§ EXERCISE INSTRUCTIONS
Copy the data exactly, line for line.

§ DATA EXTRACT
(** A block written to the local store is read back from its cache
    entry and its sidecar. *)
Lemma storage_ReadBlock_after_WriteBlock (ls ls' : storage.LocalStorage) (fs fs' : FS)
    (blockID : string) (data : bytes) (text : list byte) :
  storage.WriteBlock ls fs blockID data (Some text) = Some (ls', fs', None) →
  storage.ReadBlock ls' fs' blockID = Some (ls', data, Some text, None).
Proof.
  intros (blockPath & Hbp & -> & _ & Hmeta)%WriteBlock_success.
  specialize (Hmeta text eq_refl).
  unfold storage.ReadBlock, storage.ReadBlockMetadata, storage.getMetadataPath.
  simpl. rewrite lookup_insert_eq, getBlockPath_set_cache, Hbp. simpl.
  by rewrite (Stat_file _ _ _ Hmeta), (ReadFile_file _ _ _ Hmeta).
Qed.

End service_facts.

Section delete_claims.

Import craq ledger fsys scenario.

(** C5, counterexample.  A node restarted over a disk that holds block
    [abc123]: the chain does not know the block, its delete fails, and
    the files of the block are still there when [DeleteBlock] returns. *)
Lemma C5_delete_still_deletes_locally_counterexample :
  ¬ spec.delete_still_deletes_locally service1 disk2 "abc123".
Proof.
  intros H.
  destruct (H chain1) as (s' & fs' & e & Hdel & bp & mp & Hbp & _ & Hfile & _).
  - reflexivity.
  - vm_compute. eauto.
  - vm_compute in Hdel. injection Hdel as <- <- <-.
    vm_compute in Hbp. injection Hbp as <-.
    vm_compute in Hfile. discriminate Hfile.
Qed.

§ SOLUTION TO THIS TASK
(** A block written to the local store is read back from its cache
    entry and its sidecar. *)
Lemma storage_ReadBlock_after_WriteBlock (ls ls' : storage.LocalStorage) (fs fs' : FS)
    (blockID : string) (data : bytes) (text : list byte) :
  storage.WriteBlock ls fs blockID data (Some text) = Some (ls', fs', None) →
  storage.ReadBlock ls' fs' blockID = Some (ls', data, Some text, None).
Proof.
  intros (blockPath & Hbp & -> & _ & Hmeta)%WriteBlock_success.
  specialize (Hmeta text eq_refl).
  unfold storage.ReadBlock, storage.ReadBlockMetadata, storage.getMetadataPath.
  simpl. rewrite lookup_insert_eq, getBlockPath_set_cache, Hbp. simpl.
  by rewrite (Stat_file _ _ _ Hmeta), (ReadFile_file _ _ _ Hmeta).
Qed.

End service_facts.

Section delete_claims.

Import craq ledger fsys scenario.

(** C5, counterexample.  A node restarted over a disk that holds block
    [abc123]: the chain does not know the block, its delete fails, and
    the files of the block are still there when [DeleteBlock] returns. *)
Lemma C5_delete_still_deletes_locally_counterexample :
  ¬ spec.delete_still_deletes_locally service1 disk2 "abc123".
Proof.
  intros H.
  destruct (H chain1) as (s' & fs' & e & Hdel & bp & mp & Hbp & _ & Hfile & _).
  - reflexivity.
  - vm_compute. eauto.
  - vm_compute in Hdel. injection Hdel as <- <- <-.
    vm_compute in Hbp. injection Hbp as <-.
    vm_compute in Hfile. discriminate Hfile.
Qed.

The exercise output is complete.